ASD severity assessment. The CARS[22] assessed ASD severity across 15 domains: Near-sight sensory response, verbal communication, nonverbal communication, anxiety response, activity level, intellectual function, imitation, interpersonal relationship, motor coordination, emotional response, adaptation to environmental changes, interaction with inanimate objects, auditory response, visual response, and general impression. Using the 4-point rating method, a score of 1 denotes typical age-appropriate behavior, whereas 4 represents marked abnormalities. Total scores (15-60) were categorized as mild-to-moderate (30-36) or severe (≥ 37). CARS demonstrates excellent reliability (Cronbach’s α = 0.935).
Statistical analysis
SPSS 26 was used to process all data. Following Kolmogorov-Smirnov testing, nominally distributed measurement data are expressed as mean ± SD and compared using t-tests. Categorical data are expressed as % and compared using χ2 tests. Pearson r was used to investigate associations between SF, BDNF, and CARS. Receiver operating characteristic (ROC) curves quantified SF and BDNF ASD severity-prediction value. Determinants of ASD were identified by univariate screening followed by logistic regression. P < 0.05 indicated statistical significance.
RESULTS
Patients’ demographic information
As shown in Table 1[23], there were no significant between-group differences in gender, age, disease duration, family genetic history, or parental personality (P > 0.05), confirming good comparability.
Figure 2 Serum folate and brain-derived neurotrophic factor levels across different severity grades in the research group.
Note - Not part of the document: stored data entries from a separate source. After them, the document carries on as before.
(** The loop of update-weather.js over readable areas ends normally, with
    the two maxima kept apart. *)
Lemma main_loop_maxima (areas : list (option area)) :
  readable areas = true ->
  forall st, (0 <= UpdateWeather.maxChance2Day st)%Z ->
             (0 <= UpdateWeather.maxChance7Day st)%Z ->
  exists st',
    forEach UpdateWeather.area_body areas st = Normal st' /\
    UpdateWeather.maxChance2Day st' =
      Z.max (UpdateWeather.maxChance2Day st)
            (maximum (chances chance2day areas)) /\
    UpdateWeather.maxChance7Day st' =
      Z.max (UpdateWeather.maxChance7Day st)
            (maximum (chances chance7day areas)).
Proof.
  induction areas as [|e areas IH]; intros Hr st H2 H7.
  - exists st. simpl. repeat split; lia.
  - simpl in Hr. apply andb_true_iff in Hr as [He Hr].
    destruct e as [a|]; [|discriminate].
    apply andb_true_iff in He as [Ht2 Ht7].
    destruct (chance_of_text _ Ht2) as [c2 Hc2].
    destruct (chance_of_text _ Ht7) as [c7 Hc7].
    simpl. rewrite Hc2, Hc7. simpl.
    match goal with
    | |- context [forEach _ _ ?s] =>
        destruct (IH Hr s) as [st' [Hrun [Hm2 Hm7]]]
    end.
    + simpl. destruct c2; simpl; lia.
    + simpl. destruct c7; simpl; lia.
    + exists st'. split; [exact Hrun|].
      simpl in Hm2, Hm7. rewrite Hm2, Hm7.
      rewrite (raise_to_stated _ _ _ Hc2 H2), (raise_to_stated _ _ _ Hc7 H7).
      rewrite !maximum_app. split; lia.
Qed.
(** X18 at [" My-Event "]. *)
Lemma validateSlug_normal_form_witness :
  @validateSlug asciiTables (Some (js " My-Event ")) = SlugOk (js "my-event") /\
  @validateSlug asciiTables (Some (js "my-event")) = SlugOk (js "my-event").
Proof.
  split; [reflexivity|].
  exact (@validateSlug_normal_form asciiTables (Some (js " My-Event "))
           (js "my-event") eq_refl).
Defined.

(** X19 at a title with punctuation and spaces. *)
Lemma validateSlug_accepts_generated_witness :
  @generateSlug asciiTables (js "  Hello,  World!! 2024 ") = js "hello-world-2024" /\
  @validateSlug asciiTables (Some (js "hello-world-2024"))
  = SlugOk (js "hello-world-2024").
Proof.
  split; [reflexivity|].
  apply (@validateSlug_accepts_generated asciiTables
           (js "  Hello,  World!! 2024 ")).
  vm_compute. discriminate.
Defined.

(** X20 at [/api/events/my-event//] and at [/api/events/]. *)
Lemma rawSlugOf_path_witness :
  rawSlugOf (MkRequest None None (js "/api/events/my-event//"))
  = Some (js "my-event") /\
  @validateSlug asciiTables
    (rawSlugOf (MkRequest None (Some []) (js "/api/events/")))
  = SlugBad 400 MISSING_SLUG (js "Slug parameter is required.").
Proof.
  split.
  - apply (@rawSlugOf_path asciiTables
             (MkRequest None None (js "/api/events/my-event//"))
             (js "/api/events") (js "my-event") 2).
    + reflexivity.
    + reflexivity.
    + vm_compute. discriminate.
    + vm_compute. repeat constructor.
    + vm_compute. discriminate.
  - apply (@rawSlugOf_path asciiTables
             (MkRequest None (Some []) (js "/api/events/"))
             (js "/api") (js "events") 1).
    + reflexivity.
    + reflexivity.
    + vm_compute. discriminate.
    + vm_compute. repeat constructor.
    + reflexivity.
Defined.

(** ** lib/actions/event.actions.ts *)

(** X6 at the two events that share the tag [cloud]. *)
Lemma getSimilar_mutual_witness :
  In (serialize cloudDay) (similarOf (js "my-event") healthy cold) /\
  In (serialize myEvent) (similarOf (js "cloud-day") healthy cold).
Proof.
  assert (L : In (serialize cloudDay) (similarOf (js "my-event") healthy cold))
    by (left; reflexivity).
  split; [exact L|].
  exact (proj1 (@getSimilar_mutual healthy cold 7 warm (js "my-event")
                  (js "cloud-day") myEvent cloudDay eq_refl
                  (fun _ => eq_refl) eq_refl eq_refl) L).
Defined.


(** ** database/booking.model.ts *)

(** X11 when [Event.exists] throws an [Error], and when it throws
    something else. *)
Lemma preSave_store_fault_witness :
  @preSave asciiTables (newBooking "65a000000000000000000001") brokenStore warm
  = (Ok (Reject down),
     logged warm (Exists (OID (js "65a000000000000000000001")))) /\
  @preSave asciiTables (newBooking "65a000000000000000000001") oddStore warm
  = (Ok (Reject eventCheckFailed),
     logged warm (Exists (OID (js "65a000000000000000000001")))).
Proof.
  split.
  - exact (@preSave_store_fault asciiTables
             (newBooking "65a000000000000000000001") brokenStore warm
             (js "  USER@Example.com ") (OID (js "65a000000000000000000001"))
             down eq_refl eq_refl eq_refl eq_refl eq_refl).
  - exact (@preSave_store_fault asciiTables
             (newBooking "65a000000000000000000001") oddStore warm
             (js "  USER@Example.com ") (OID (js "65a000000000000000000001"))
             Thrown eq_refl eq_refl eq_refl eq_refl eq_refl).
Defined.
(** X21: one power-on, one restart at most.  The handler of
    [server:klippy_started] does nothing unless a restart is pending; when
    one is, it clears the flag, and arms one [FIRMWARE_RESTART] after
    [restart_delay] unless Klippy reports ready.  Called again, whatever
    the state of Klippy, it does nothing. *)
Theorem firmware_restart_at_most_once (k k2 : KlippyState) (st : DevSt) :
  (need_scheduled_restart (self st) = false ->
     _schedule_firmware_restart k st = (Ok tt, st))
  /\
  (need_scheduled_restart (self st) = true ->
   exists st',
     _schedule_firmware_restart k st = (Ok tt, st')
     /\ need_scheduled_restart (self st') = false
     /\ timers (server (power st')) =
        timers (server (power st)) ++
        (if KlippyState_eqb k READY then []
         else [new_timer (restart_delay (self st))
                 (CbDoRestart "FIRMWARE_RESTART" true)])
     /\ _schedule_firmware_restart k2 st' = (Ok tt, st')).
Proof.
  split; intros Hneed.
  - unfold _schedule_firmware_restart. step. now rewrite Hneed.
  - unfold _schedule_firmware_restart at 1. step. rewrite Hneed. cbn [negb].
    erewrite bind_ok by reflexivity. step.
    destruct (KlippyState_eqb k READY).
    + eexists. split; [reflexivity|]. cbn. rewrite app_nil_r.
      repeat split.
    + erewrite bind_ok by reflexivity. step. erewrite bind_ok by reflexivity.
      eexists. split; [reflexivity|]. repeat split.
Qed.

(** * Jobs queued *)

Section JobQueueFacts.

Variable driver : Driver.

Lemma with_self_request_other (n k req : string) (force : bool) (w : World) :
  k <> n ->
  Dict.get k (devices (snd (with_self n (process_request driver req force) w))) =
  Dict.get k (devices w).
Proof.
  intros Hne. unfold with_self.
  destruct (Dict.get n (devices w)) as [d|] eqn:Hget; [|reflexivity].
  pose proof (process_request_keeps driver req force {| self := d; power := w |})
    as [_ Hd].
  destruct (process_request driver req force {| self := d; power := w |})
    as [r st']. cbn [snd devices upd_devices power] in *.
  rewrite Hd. now apply Dict_get_set_neq.
Qed.
(** The address of a response of [deployContract], once the instantiate call
    is built, is the address of a contract that a notification carried. *)
Lemma deployContract_returns_address `{ChainClient}
    (P : Plugin) (req : DeployContractInkRequest) (feed : list SubmittableResult)
    (resp : DeployContractInkResponse) :
  (forall call, tx_truthy call = true) ->
  completion (deployContract P req feed) = Returns resp ->
  exists n address,
    n ∈ feed /\ contract n = Some address /\ dr_address resp = Some address.
Proof.
  intros Htx. unfold deployContract. destruct (api P); [|discriminate].
  unfold_monad.
  destruct (deploy_mnemonic P (dc_web3SigningCredential req)) as [t0 [m| |]];
    [|discriminate|discriminate].
  destruct (parseAbi (dc_metadata req)) as [[|ctor others]|];
    cbn -[deliver deploy_callback String.append constructor_args];
    try discriminate.
  - destruct (createFromUri m); discriminate.
  - destruct (createFromUri m);
      cbn -[deliver deploy_callback String.append constructor_args];
      [|discriminate].
    rewrite Htx.
    pose proof (deliver_fulfilled_inv stop_on_throw deploy_callback feed Pending)
      as Hinv.
    destruct (deliver stop_on_throw deploy_callback feed Pending)
      as [[|[ok address]|e] t];
      cbn -[String.append constructor_args truthy_string] in *;
      try discriminate.
    destruct (Hinv _ eq_refl) as [Hp | (n & Hn & Hs)]; [discriminate|].
    unfold deploy_callback in Hs.
    destruct (isInBlock (status n) || isFinalized (status n)); [|discriminate].
    destruct (dispatchError n) as [[me|text]|]; try discriminate.
    destruct (contract n) as [a|] eqn:Hc; [|discriminate].
    cbn in Hs. injection Hs as <- <-.
    intros Hresp. exists n, a. repeat split; try assumption.
    destruct (truthy_string (Some a));
      cbn -[String.append constructor_args] in Hresp;
      injection Hresp as <-; reflexivity.
Qed.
A: Serum folate concentrations in mild, moderate, and severe patients; B: Brain-derived neurotrophic factor concentrations in cases with mild, moderate, or severe illness. bP < 0.01; cP < 0.001. SF: Serum folate; BDNF: Brain-derived neurotrophic factor.
Pre- and post-treatment changes in SF and BDNF concentrations in ASD-affected children
In ASD cases, SF concentration increased from baseline (P < 0.01) while BDNF decreased (P < 0.01) following treatment (Figure 3).
Figure 3 Treatment-induced alterations in serum folate and brain-derived neurotrophic factor levels in pediatric subjects in the research group.
A: Pre-treatment vs post-treatment serum folate concentrations in the research group; B: Brain-derived neurotrophic factor level fluctuations in pre- and post-therapy. bP < 0.01. SF: Serum folate; BDNF: Brain-derived neurotrophic factor.
Correlation between SF, BDNF, and CARS scores
As shown in Table 2, SF correlated inversely with CARS (r = −0.345, P = 0.011), whereas BDNF correlated positively with it (r = 0.389, P = 0.004).
Table 2 Correlation between serum folate, brain-derived neurotrophic factor levels and Childhood Autism Rating Scale scores in the research group.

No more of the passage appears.